Tuesday, August 8, 2017
Exhibit Hall, Oregon Convention Center
John A. Ludwig1,2, Steven M. Wondzell3, Esteban H. Muldavin4, Rosalind Blanche1,2 and Yvonne Chauvin5, (1)LASR Consulting, Hillsboro, ND, (2)Land & Water, Commonwealth Scientific and Industrial Research Organisation, Atherton, Australia, (3)Pacific Northwest Research Station, US Forest Service, Corvallis, OR, (4)University of New Mexico, Natural Heritage New Mexico, Albuquerque, NM, (5)Department of Biology, University of New Mexico, Albuquerque, NM
Background/Question/Methods: Livestock were removed after Big Bend National Park, Texas, was established in 1944. By 1981, desert grasslands in the Paint Gap Hills of Big Bend NP were dominated by a 60% canopy cover of native grasses, succulents, sub-shrubs and shrubs as evident from ten permanent transects we established in 1981. We resurveyed vegetation composition, canopy cover, and soil surface elevations on these transects in 1995 and 2014.
Results/Conclusions: After four progressively longer and hotter droughts occurred between 1985 and 2012 we found that by 2014 canopy covers of two dominant, native, warm-season perennial grasses, Bouteloua curtipendula and B. ramosa, were reduced to near zero, and two nonnative perennial grasses, Eragrostis lehmanniana and Pennisetum ciliare, had invaded.
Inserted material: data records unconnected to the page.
(* ===== verification/Safety.v ===== *)
(** * Approving patches

    Models [workx-rs/core/src/safety.rs]: whether a verified patch ([Invocation]) is
    applied at once, shown to the user or refused, from the approval settings of
    [Approval] and the file system permissions of [SandboxPolicy]. The operations on URIs
    that the patch code uses are instantiated with those of [PathUri] here. *)
From S2P Require Import Prelude AbsPath PathUri SandboxPolicy Approval UrlModel SandboxDemo.
From S2P Require Import PatchParser SeekSequence TextFile FileUpdate ApplyHunks Invocation.

Set Default Goal Selector "!".

Inductive SafetyCheck := AutoApprove | AskUser | Reject (reason : rstr).

Definition PATCH_REJECTED_OUTSIDE_PROJECT_REASON : rstr :=
  lit "writing outside of the project; rejected by user approval settings".
Definition PATCH_REJECTED_READ_ONLY_REASON : rstr :=
  lit "writing is blocked by read-only sandbox; rejected by user approval settings".

(** [SandboxPolicy] has the operations of [PathUri] as [res]; the patch code uses their
    success. [inferred_native_path_string] is a parameter. *)
Definition uri_ops {Url} `{PathUri.UrlCrate Url} (inferred_native_path_string : Url -> rstr) : PathUriOps Url :=
  {| ApplyHunks.uri_join := fun u s => ok_of (PathUri.uri_join u s);
     ApplyHunks.uri_parent := PathUri.uri_parent;
     ApplyHunks.uri_text := inferred_native_path_string |}.

Section Safety.
Context {Fs Url : Type} `{PathUri.UrlCrate Url} `{Countable Url} `{ExecutorFileSystem Fs Url}.
Variable inferred_native_path_string : Url -> rstr.
Variable text_diff : rstr -> rstr -> nat -> rstr.
Variable host : Host.
Variable target_os : TargetOs.
Set Default Proof Using "Type".
#[local] Instance ops : PathUriOps Url := uri_ops inferred_native_path_string.

Abbreviation policy := (@FileSystemSandboxPolicy Url).
Abbreviation profile := (@PermissionProfile Url).
Abbreviation action := (@ApplyPatchAction Url _ _).

Definition normalize (path : AbsolutePathBuf) : AbsolutePathBuf := fold_left normalize_step path [].

Definition is_path_writable (file_system_sandbox_policy : policy) (native_cwd : AbsolutePathBuf) (path : Url) : bool :=
  match PathUri.to_abs_path (h_env host) path with
  | Ok path =>
      can_write_path_with_cwd host file_system_sandbox_policy (path_string (normalize path)) (path_string native_cwd)
  | _ => false
  end.

Definition change_is_writable (file_system_sandbox_policy : policy) (native_cwd : AbsolutePathBuf)
    (change : Url * @ApplyPatchFileChange Url) : bool :=
  let is_path_writable := is_path_writable file_system_sandbox_policy native_cwd in
  match change.2 with
  | FileAdd _ | FileDelete _ => is_path_writable change.1
  | FileUpdate _ move_path _ =>
      is_path_writable change.1 && match move_path with Some dest => is_path_writable dest | None => true end
  end.

Definition is_write_patch_constrained_to_writable_paths (a : action) (file_system_sandbox_policy : policy) (cwd : Url) : bool :=
  if has_full_disk_write_access host file_system_sandbox_policy then true
  else
    match PathUri.to_abs_path (h_env host) cwd with
    | Ok native_cwd =>
        forallb (change_is_writable file_system_sandbox_policy native_cwd) (map_to_list (aa_changes a))
    | _ => false
    end.

Definition patch_rejection_reason (permission_profile : profile) (file_system_sandbox_policy : policy) (cwd : Url) : rstr :=
  let has_no_writable_roots :=
    match PathUri.to_abs_path (h_env host) cwd with
    | Ok cwd => negb (has_writable_roots_with_cwd host file_system_sandbox_policy (path_string cwd))
    | _ => false
    end in
  match permission_profile with
  | Managed _ _ =>
      if negb (has_full_disk_write_access host file_system_sandbox_policy) && has_no_writable_roots
      then PATCH_REJECTED_READ_ONLY_REASON else PATCH_REJECTED_OUTSIDE_PROJECT_REASON
  | Disabled | External _ => PATCH_REJECTED_OUTSIDE_PROJECT_REASON
  end.

Definition rejects_sandbox_approval (p : AskForApproval) : bool :=
  match p with
  | Never => true
  | Granular granular_config => negb (g_sandbox_approval granular_config)
  | _ => false
  end.

Definition assess_patch_safety (a : action) (approval : AskForApproval) (permission_profile : profile)
    (file_system_sandbox_policy : policy) (cwd : Url) (windows_sandbox_level : WindowsSandboxLevel) : SafetyCheck :=
  if bool_decide (aa_changes a = ∅) then Reject (lit "empty patch")
  else if bool_decide (approval = UnlessTrusted) then AskUser
  else
    let refuse := if rejects_sandbox_approval approval
                  then Reject (patch_rejection_reason permission_profile file_system_sandbox_policy cwd)
                  else AskUser in
    if is_write_patch_constrained_to_writable_paths a file_system_sandbox_policy cwd then
      match permission_profile with
      | Disabled | External _ => AutoApprove
      | Managed _ _ =>
          match get_platform_sandbox target_os (windows_sandbox_enabled windows_sandbox_level) with
          | Some _ => AutoApprove
          | None => refuse
          end
      end
    else refuse.

(** ** The changes of a verified patch *)

(** A change that stands for a hunk: the move destination included. *)
Definition change_of_hunk (cwd : Url) (h : Hunk) (changes : gmap Url (@ApplyPatchFileChange Url)) : Prop :=
  exists p c, uri_join cwd (hunk_source_path h) = Some p /\ changes !! p = Some c /\
    match h with
    | UpdateFile _ (Some dest) _ => exists d diff text, uri_join cwd dest = Some d /\ c = FileUpdate diff (Some d) text
    | _ => True
    end.

Lemma verify_hunk_changes m fs cwd changes h changes' :
  verify_hunk text_diff m fs cwd changes h = Ok changes' ->
  change_of_hunk cwd h changes' /\ forall h', change_of_hunk cwd h' changes -> change_of_hunk cwd h' changes'.
Proof.
  unfold verify_hunk. destruct (uri_join cwd (hunk_source_path h)) as [p|] eqn:Ep; [|done].
  destruct (changes !! p) eqn:Enone; [done|].
  destruct (verify_change text_diff m fs cwd p h) as [c| |] eqn:Ec; [|done..]. intros [= <-]. split.
  - exists p, c. split; [done|]. split; [apply lookup_insert_eq|]. destruct h as [| |? [dest|] chunks]; try done.
    simpl in Ec. destruct (unified_diff_from_chunks_with_mode _ _ _ _ _) as [u| |]; simplify_eq/=.
    destruct (ok_of (PathUri.uri_join cwd dest)) as [d|]; simplify_eq/=. by exists d, (fu_unified_diff u), (fu_content u).
  - intros h' (p' & c' & Hp' & Hc' & Hm). exists p', c'. split; [done|]. split; [|done].
    rewrite lookup_insert_ne by congruence. done.
Qed.

Lemma verify_hunks_changes m fs cwd hunks changes changes' :
  fold_res (verify_hunk text_diff m fs cwd) changes hunks = Ok changes' ->
  (forall h, h ∈ hunks -> change_of_hunk cwd h changes') /\
  (forall h, change_of_hunk cwd h changes -> change_of_hunk cwd h changes').
Proof.
  revert changes. induction hunks as [|h hunks IH]; intros changes; cbn [fold_res].
  { intros [= <-]. split; [set_solver|done]. }
  destruct (verify_hunk text_diff m fs cwd changes h) as [c1| |] eqn:E; [|done..]. cbn [mbind res_bind]. intros Hf.
  destruct (verify_hunk_changes m fs cwd changes h c1 E) as [Hh Hkeep]. destruct (IH c1 Hf) as [Hin Hkeep']. split.
  - intros h' [->|Hh']%elem_of_cons; [by apply Hkeep'|by apply Hin].
  - intros h' Hh'. by apply Hkeep', Hkeep.
Qed.

Lemma verified_changes args cwd m fs a :
  try_verify_apply_patch_args text_diff args cwd m fs = Ok a ->
  forall h, h ∈ apa_hunks args -> change_of_hunk (aa_cwd a) h (aa_changes a).
Proof.
  unfold try_verify_apply_patch_args. destruct (match apa_workdir args with None => _ | Some _ => _ end) as [ecwd| |]; [|done..].
  cbn [mbind res_bind]. destruct (fold_res _ _ _) as [changes| |] eqn:E; [|done..]. intros [= <-]. simpl.
  apply (verify_hunks_changes m fs ecwd _ _ _ E).
Qed.

(** A path the permissions let the patch write. *)
Definition permitted (file_system_sandbox_policy : policy) (cwd path : Url) : Prop :=
  has_full_disk_write_access host file_system_sandbox_policy = true \/
  exists native_cwd native,
    PathUri.to_abs_path (h_env host) cwd = Ok native_cwd /\ PathUri.to_abs_path (h_env host) path = Ok native /\
    can_write_path_with_cwd host file_system_sandbox_policy (path_string (normalize native)) (path_string native_cwd) = true.

Lemma constrained_permitted a pol cwd h :
  is_write_patch_constrained_to_writable_paths a pol cwd = true -> change_of_hunk (aa_cwd a) h (aa_changes a) ->
  forall s p, s = hunk_source_path h \/ (exists src chunks, h = UpdateFile src (Some s) chunks) ->
    uri_join (aa_cwd a) s = Some p -> permitted pol cwd p.
Proof.
  unfold is_write_patch_constrained_to_writable_paths, permitted. intros Hc (q & c & Hq & Hl & Hm) s p Hs Hp.
  destruct (has_full_disk_write_access host pol); [by left|]. right.
  destruct (PathUri.to_abs_path (h_env host) cwd) as [native_cwd| |]; [|done..]. exists native_cwd.
  assert (forall u, is_path_writable pol native_cwd u = true -> exists native,
    Ok native_cwd = Ok native_cwd :> res PathUri.PathUriParseError _ /\ PathUri.to_abs_path (h_env host) u = Ok native /\
    can_write_path_with_cwd host pol (path_string (normalize native)) (path_string native_cwd) = true) as Hw.
  { intros u Hu. unfold is_path_writable in Hu. destruct (PathUri.to_abs_path (h_env host) u) as [n| |]; [|done..]. by exists n. }
  apply Hw. rewrite forallb_forall in Hc. specialize (Hc (q, c)). simpl in Hc.
  specialize (Hc (proj1 (list_elem_of_In _ _) (proj2 (elem_of_map_to_list _ _ _) Hl))). unfold change_is_writable in Hc. simpl in Hc.
  destruct Hs as [->|(src & chunks & ->)].
  - assert (q = p) as -> by congruence. destruct c; [done..|]. by apply andb_true_iff in Hc as [Hc _].
  - destruct Hm as (d & diff & text & Hd & ->). assert (d = p) as -> by congruence. by apply andb_true_iff in Hc as [_ Hc].
Qed.

(** C6. A patch is applied without asking only where the permissions let it write: if a verified
    patch is auto-approved, then it is not empty, the approval setting is not [untrusted],
    writes are confined by the platform sandbox unless the profile asks for none, and for
    every hunk the file it names and the file it moves to may both be written. *)
Theorem auto_approved_patch_writable args cwd0 m fs a approval prof pol cwd level :
  try_verify_apply_patch_args text_diff args cwd0 m fs = Ok a ->
  assess_patch_safety a approval prof pol cwd level = AutoApprove ->
  apa_hunks args ≠ [] /\ approval ≠ UnlessTrusted /\
  (forall files network, prof = Managed files network ->
     is_Some (get_platform_sandbox target_os (windows_sandbox_enabled level))) /\
  forall h s p, h ∈ apa_hunks args ->
    s = hunk_source_path h \/ (exists src chunks, h = UpdateFile src (Some s) chunks) ->
    uri_join (aa_cwd a) s = Some p -> permitted pol cwd p.
Proof.
  intros Hv Ha. unfold assess_patch_safety in Ha. case_bool_decide as Hne; [done|]. case_bool_decide as Hun; [done|].
  assert (is_write_patch_constrained_to_writable_paths a pol cwd = true) as Hc.
  { destruct (is_write_patch_constrained_to_writable_paths a pol cwd); [done|]. by destruct (rejects_sandbox_approval approval). }
  rewrite Hc in Ha. split; [|split; [done|split]].
  - intros Hnil. unfold try_verify_apply_patch_args in Hv. rewrite Hnil in Hv.
    destruct (match apa_workdir args with None => _ | Some _ => _ end); [|done..]. by simplify_eq/=.
  - intros files network ->. destruct (get_platform_sandbox _ _); [by eexists|]. by destruct (rejects_sandbox_approval approval).
  - intros h s p Hh. eapply constrained_permitted; [exact Hc|]. by eapply verified_changes.
Qed.

End Safety.

(** ** A concrete patch *)

Import UrlModel.UrlModel.

Module SafetyDemo.

Definition encode_opt {A} (f : A -> rstr) (o : option A) : rstr := match o with None => [] | Some a => 1%Z :: f a end.
Definition decode_opt (s : rstr) : option rstr := match s with [] => None | _ :: s => Some s end.

Definition fields (u : UrlModel.t) : list rstr :=
  m_scheme u :: m_username u :: encode_opt id (m_password u) :: encode_opt id (m_host u) ::
  encode_opt (fun z => [z]) (m_port u) :: encode_opt id (m_query u) :: encode_opt id (m_fragment u) :: m_raw u.

Definition of_fields (l : list rstr) : option UrlModel.t :=
  match l with
  | s :: us :: pw :: h :: p :: q :: f :: r =>
      Some {| m_scheme := s; m_username := us; m_password := decode_opt pw; m_host := decode_opt h;
              m_port := decode_opt p ≫= head; m_raw := r; m_query := decode_opt q; m_fragment := decode_opt f |}
  | _ => None
  end.

#[export] Instance t_countable : Countable UrlModel.t.
Proof. refine (inj_countable fields of_fields _). by intros [s us [] [] [] r [] []]. Defined.

(** A file system in which every path is a file with the same text. *)
#[export] Instance same_file : ExecutorFileSystem rstr UrlModel.t := {|
  read_file_text fs _ _ := IoOk fs;
  get_metadata _ _ _ := IoOk {| is_file := true; is_directory := false; is_symlink := false |};
  write_file fs _ _ _ := (fs, IoOk ());
  create_directory fs _ _ := (fs, IoOk ());
  remove fs _ _ := (fs, IoOk ());
|}.

Definition chunk : UpdateFileChunk :=
  {| change_context := None; old_lines := [lit "a"]; new_lines := [lit "b"]; context_line_indices := []; is_end_of_file := false |}.

Definition args : ApplyPatchArgs :=
  {| apa_patch := []; apa_hunks := [AddFile (lit "n.rs") (lit "x"); UpdateFile (lit "o.rs") (Some (lit "p.rs")) [chunk]];
     apa_workdir := None; apa_environment_id := None |}.

Definition verified := try_verify_apply_patch_args (Fs := rstr) (Uri := UrlModel.t)
  (H0 := ops PathUri.url_as_str) (fun _ _ _ => []) args UriDemo.w NormalizeToLf (lit "a" ++ [NL]).
End SafetyDemo.

Import SafetyDemo.

Module SafetyChecks.
Definition managed : @PermissionProfile UrlModel.t := Managed (MRestricted (fp_entries SandboxDemo.project) None) NetRestricted.

Definition assess (a : @ApplyPatchAction UrlModel.t _ SafetyDemo.t_countable) : SafetyCheck :=
  assess_patch_safety SandboxDemo.host Linux a OnRequest managed SandboxDemo.project UriDemo.w WslDisabled.

Definition moved : UrlModel.t := UriDemo.url [lit "w"; lit "src"; lit "p.rs"].
End SafetyChecks.

Lemma auto_approved_patch_writable_witness :
  exists a, SafetyDemo.verified = Ok a /\ SafetyChecks.assess a = AutoApprove /\
    permitted SandboxDemo.host SandboxDemo.project UriDemo.w SafetyChecks.moved.
Proof.
  assert (match SafetyDemo.verified with
          | Ok a => match SafetyChecks.assess a with AutoApprove => true | _ => false end && bool_decide (aa_cwd a = UriDemo.w)
          | _ => false
          end = true) as Hb by (vm_compute; reflexivity).
  destruct SafetyDemo.verified as [a| |] eqn:Ev; [|discriminate Hb..]. exists a. split; [done|].
  apply andb_true_iff in Hb as [Ha Hcwd]. apply bool_decide_eq_true in Hcwd.
  assert (SafetyChecks.assess a = AutoApprove) as Hauto by by destruct (SafetyChecks.assess a). split; [done|].
  destruct (auto_approved_patch_writable PathUri.url_as_str (fun _ _ _ => []) SandboxDemo.host Linux _ _ _ _ _ _ _ _ _ _ Ev Hauto)
    as (_ & _ & _ & Hw).
  apply (Hw (UpdateFile (lit "o.rs") (Some (lit "p.rs")) [SafetyDemo.chunk]) (lit "p.rs")).
  - unfold SafetyDemo.args. cbn [apa_hunks]. set_solver.
  - right. by eexists _, _.
  - rewrite Hcwd. by vm_compute.
Defined.
(* ===== verification/ShellBash.v ===== *)
(** * Commands inside shell scripts

    Models [workx-rs/shell-command/src/bash.rs], [detect_shell_type] of
    [shell_detect.rs] and [extract_powershell_command] of [powershell.rs]: which argument
    vectors run a script in a shell, and the commands that are read off the script's
    syntax tree, either as a sequence of plain commands whose words are exactly known or
    as the literal parts of all commands. The tree comes from the crates [tree-sitter]
    and [tree-sitter-bash], a parameter; a node is what the code asks of it. *)
From S2P Require Import Prelude AbsPath.

Set Default Goal Selector "!".

(** ** Shells *)

Inductive ShellType := Zsh | Bash | PowerShell | Sh | Cmd.

#[export] Instance ShellType_eq_dec : EqDecision ShellType.
Proof. solve_decision. Defined.

Definition DOT : char := 46.

(** [Path::file_stem] on Unix. *)
Definition file_stem (path : rstr) : option rstr :=
  name ← file_name (components path);
  Some (match rsplit_once DOT name with
        | Some (before, _) => if is_empty before then name else before
        | None => name
        end).

Definition shell_of_name (name : rstr) : option ShellType :=
  if streq name (lit "zsh") then Some Zsh
  else if streq name (lit "sh") then Some Sh
  else if streq name (lit "cmd") then Some Cmd
  else if streq name (lit "bash") then Some Bash
  else if streq name (lit "pwsh") then Some PowerShell
  else if streq name (lit "powershell") then Some PowerShell
  else None.

(** A stem that differs from the path is shorter, so the length of the path is enough. *)
Fixpoint detect_shell_type_fuel (fuel : nat) (shell_path : rstr) : option ShellType :=
  match shell_of_name shell_path with
  | Some shell => Some shell
  | None =>
      match file_stem shell_path, fuel with
      | Some shell_name, S fuel =>
          if bool_decide (components shell_name = components shell_path) then None
          else detect_shell_type_fuel fuel shell_name
      | _, _ => None
      end
  end.

Definition detect_shell_type (shell_path : rstr) : option ShellType :=
  detect_shell_type_fuel (length shell_path) shell_path.

Definition is_posix_shell (shell : option ShellType) : bool :=
  match shell with Some Zsh | Some Bash | Some Sh => true | _ => false end.

Definition extract_bash_command (command : list rstr) : option (rstr * rstr) :=
  match command with
  | [shell; flag; script] =>
      if negb (streq flag (lit "-lc") || streq flag (lit "-c")) || negb (is_posix_shell (detect_shell_type shell))
      then None else Some (shell, script)
  | _ => None
  end.

Definition POWERSHELL_FLAGS : list rstr := map lit ["-nologo"; "-noprofile"; "-command"; "-c"]%string.

(** The loop from index 1 over the flags; the last argument is never taken as a flag. *)
Fixpoint find_powershell_script (args : list rstr) : option rstr :=
  match args with
  | flag :: (script :: _) as rest =>
      let lower := to_ascii_lowercase flag in
      if negb (existsb (streq lower) POWERSHELL_FLAGS) then None
      else if streq lower (lit "-command") || streq lower (lit "-c") then head rest
      else find_powershell_script rest
  | _ => None
  end.

Definition extract_powershell_command (command : list rstr) : option (rstr * rstr) :=
  match command with
  | shell :: ((_ :: _ :: _) as args) =>
      if bool_decide (detect_shell_type shell = Some PowerShell)
      then (fun script => (shell, script)) <$> find_powershell_script args
      else None
  | _ => None
  end.

(** ** Syntax trees *)

(** A node of [tree_sitter::Tree]: [kind], [is_named], [start_byte], [utf8_text] of the
    source, [has_error] and [children]. *)
Inductive Node :=
| MkNode (kind : rstr) (is_named : bool) (start_byte : nat) (utf8_text : option rstr) (has_error : bool)
    (children : list Node).

Definition kind (n : Node) : rstr := let '(MkNode k _ _ _ _ _) := n in k.
Definition is_named (n : Node) : bool := let '(MkNode _ b _ _ _ _) := n in b.
Definition start_byte (n : Node) : nat := let '(MkNode _ _ s _ _ _) := n in s.
Definition utf8_text (n : Node) : option rstr := let '(MkNode _ _ _ t _ _) := n in t.
Definition has_error (n : Node) : bool := let '(MkNode _ _ _ _ e _) := n in e.
Definition children (n : Node) : list Node := let '(MkNode _ _ _ _ _ cs) := n in cs.
Definition named_children (n : Node) : list Node := List.filter is_named (children n).

Definition kind_is (k : string) (n : Node) : bool := streq (kind n) (lit k).

Fixpoint node_size (n : Node) : nat := let '(MkNode _ _ _ _ _ cs) := n in S (list_sum (map node_size cs)).

Definition stack_size (stack : list Node) : nat := list_sum (map node_size stack).

(** ** Words *)

Definition EXPANSION_CHARS : rstr := lit "{}*?[]\~^#$`".

Definition literal_text (word : rstr) : bool :=
  negb (starts_with (lit "=") word) && negb (existsb (fun c => contains_char c word) EXPANSION_CHARS).

Definition is_literal_word_or_number (node : Node) : bool :=
  if negb (kind_is "word" node || kind_is "number" node) then false
  else is_empty (named_children node)
       && match utf8_text node with Some word => literal_text word | None => false end.

(** [as_bytes().windows(2)] with an escape that double quotes do not protect from. *)
Fixpoint has_escape (s : rstr) : bool :=
  match s with
  | a :: (b :: _) as rest =>
      ((a =? 92)%Z && existsb (Z.eqb b) [36; 96; 34; 92; 10]%Z) || has_escape rest
  | _ => false
  end.

Definition quoted (q : char) (raw : rstr) : option rstr := text ← strip_prefix [q] raw; strip_suffix [q] text.

Definition parse_double_quoted_string (node : Node) : option rstr :=
  if negb (kind_is "string" node) then None
  else if negb (forallb (kind_is "string_content") (named_children node)) then None
  else
    raw ← utf8_text node;
    stripped ← quoted DQUOTE raw;
    if has_escape stripped then None else Some stripped.

Definition parse_raw_string (node : Node) : option rstr :=
  if negb (kind_is "raw_string" node) then None
  else raw_string ← utf8_text node; quoted 39 raw_string.

(** ** Plain commands *)

Definition plain_part (part : Node) : option rstr :=
  if kind_is "word" part || kind_is "number" part then utf8_text part
  else if kind_is "string" part then parse_double_quoted_string part
  else if kind_is "raw_string" part then parse_raw_string part
  else None.

Definition non_empty (s : rstr) : option rstr := if is_empty s then None else Some s.

Definition plain_word (child : Node) : option rstr :=
  if kind_is "command_name" child then
    word_node ← head (named_children child);
    if negb (kind_is "word" word_node) then None else utf8_text word_node
  else if kind_is "word" child || kind_is "number" child then utf8_text child
  else if kind_is "string" child then parse_double_quoted_string child
  else if kind_is "raw_string" child then parse_raw_string child
  else if kind_is "concatenation" child then
    parts ← mapM plain_part (named_children child); non_empty (concat parts)
  else None.

Definition parse_plain_command_from_node (cmd : Node) : option (list rstr) :=
  if negb (kind_is "command" cmd) then None else mapM plain_word (named_children cmd).

Definition ALLOWED_KINDS : list rstr :=
  map lit ["program"; "list"; "pipeline"; "command"; "command_name"; "word"; "string"; "string_content"; "raw_string";
           "number"; "concatenation"]%string.

Definition ALLOWED_PUNCT_TOKENS : list rstr := map lit ["&&"; "||"; ";"; "|"]%string ++ [[DQUOTE]; lit "'"].

Definition allowed_node (node : Node) : bool :=
  let k := kind node in
  if is_named node then
    existsb (streq k) ALLOWED_KINDS
    && negb ((streq k (lit "word") || streq k (lit "number")) && negb (is_literal_word_or_number node))
  else
    negb (existsb (fun c => contains_char c (lit "&;|")) k && negb (existsb (streq k) ALLOWED_PUNCT_TOKENS))
    && (existsb (streq k) ALLOWED_PUNCT_TOKENS || is_empty (trim k)).

(** The walk; the head of [stack] is the top of the [Vec]. Every pop removes a node, so
    the size of the stack is enough. *)
Fixpoint walk_plain (fuel : nat) (stack command_nodes : list Node) : option (list Node) :=
  match stack, fuel with
  | [], _ => Some command_nodes
  | _, O => None
  | node :: stack, S fuel =>
      if negb (allowed_node node) then None
      else
        let command_nodes := if is_named node && kind_is "command" node then command_nodes ++ [node] else command_nodes in
        walk_plain fuel (rev (children node) ++ stack) command_nodes
  end.

Definition sort_nodes : list Node -> list Node := sort_by (fun a b => (start_byte a <=? start_byte b)%nat).

Definition try_parse_word_only_commands_sequence (root : Node) : option (list (list rstr)) :=
  if has_error root then None
  else
    command_nodes ← walk_plain (node_size root) [root] [];
    mapM parse_plain_command_from_node (sort_nodes command_nodes).

(** ** Literal commands *)

Fixpoint parse_literal_shell_word (node : Node) : option rstr :=
  let '(MkNode k _ _ text _ cs) := node in
  if (streq k (lit "word") || streq k (lit "number")) && is_literal_word_or_number node then text
  else if streq k (lit "string") then parse_double_quoted_string node
  else if streq k (lit "raw_string") then parse_raw_string node
  else if streq k (lit "concatenation") then
    parts ← (fix parts (l : list Node) : option (list rstr) :=
               match l with
               | [] => Some []
               | p :: l => if is_named p then w ← parse_literal_shell_word p; ws ← parts l; Some (w :: ws) else parts l
               end) cs;
    non_empty (concat parts)
  else None.

(** The loop over the children of a command: [None] is the early return. *)
Fixpoint literal_words (found_command_name : bool) (l : list Node) : option (bool * list rstr) :=
  match l with
  | [] => Some (found_command_name, [])
  | child :: l =>
      if kind_is "command_name" child then
        word_node ← head (named_children child);
        command_name ← parse_literal_shell_word word_node;
        '(found, words) ← literal_words true l;
        Some (found, command_name :: words)
      else
        '(found, words) ← literal_words found_command_name l;
        Some (found, (if found_command_name then option_list (parse_literal_shell_word child) else []) ++ words)
  end.

Definition parse_literal_command_from_node (cmd : Node) : option (list rstr) :=
  if negb (kind_is "command" cmd) then None
  else
    '(found_command_name, words) ← literal_words false (named_children cmd);
    if (found_command_name : bool) then Some words else None.

Fixpoint walk_literal (fuel : nat) (stack : list Node) (commands : list (list rstr)) : list (list rstr) :=
  match stack, fuel with
  | [], _ | _, O => commands
  | node :: stack, S fuel =>
      let commands := commands ++ option_list (parse_literal_command_from_node node) in
      walk_literal fuel (rev (named_children node) ++ stack) commands
  end.

Section Parse.
(** [try_parse_shell]: [tree-sitter-bash] on a script. *)
Variable try_parse_shell : rstr -> option Node.

Definition parse_shell_script_into_commands (script : rstr) : option (list (list rstr)) :=
  tree ← try_parse_shell script; try_parse_word_only_commands_sequence tree.

Definition parse_shell_lc_plain_commands (command : list rstr) : option (list (list rstr)) :=
  '(shell, script) ← extract_bash_command command; parse_shell_script_into_commands script.

Definition parse_shell_lc_literal_commands (command : list rstr) : option (list (list rstr)) :=
  '(shell, script) ← extract_bash_command command;
  root ← try_parse_shell script;
  if has_error root then None else Some (walk_literal (node_size root) [root] []).
End Parse.

(** ** Trees *)

Lemma node_ind' (P : Node -> Prop) :
  (forall k b s t e cs, Forall P cs -> P (MkNode k b s t e cs)) -> forall n, P n.
Proof.
  intros HP. fix IH 1. intros [k b s t e cs]. apply HP. induction cs as [|c cs IHcs]; constructor; [apply IH|exact IHcs].
Qed.

(** All nodes, in source order, and those reached through named children. *)
Fixpoint nodes (n : Node) : list Node := let '(MkNode _ _ _ _ _ cs) := n in n :: concat (map nodes cs).

Definition forest (l : list Node) : list Node := concat (map nodes l).

Fixpoint named_nodes (n : Node) : list Node :=
  let '(MkNode _ _ _ _ _ cs) := n in
  n :: concat (map (fun c => if is_named c then named_nodes c else []) cs).

Definition command_nodes_of (n : Node) : list Node := List.filter (fun c => is_named c && kind_is "command" c) (nodes n).

Lemma nodes_unfold n : nodes n = n :: forest (children n).
Proof. by destruct n. Qed.

Lemma nodes_self n : n ∈ nodes n.
Proof. rewrite nodes_unfold. set_solver. Qed.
The succulent Agave lechuguilla was gone from all ten transects and the cover of many native shrubs and subshrubs had notably declined. Soil surfaces changed from accumulating sediments at a rate of +0.7 mm/y from 1983 to 1995 to eroding at -1.6 mm/y from 1995 to 2014. We suggest that these soil and vegetation changes indicate the vulnerability of ungrazed native desert grasslands to climate change.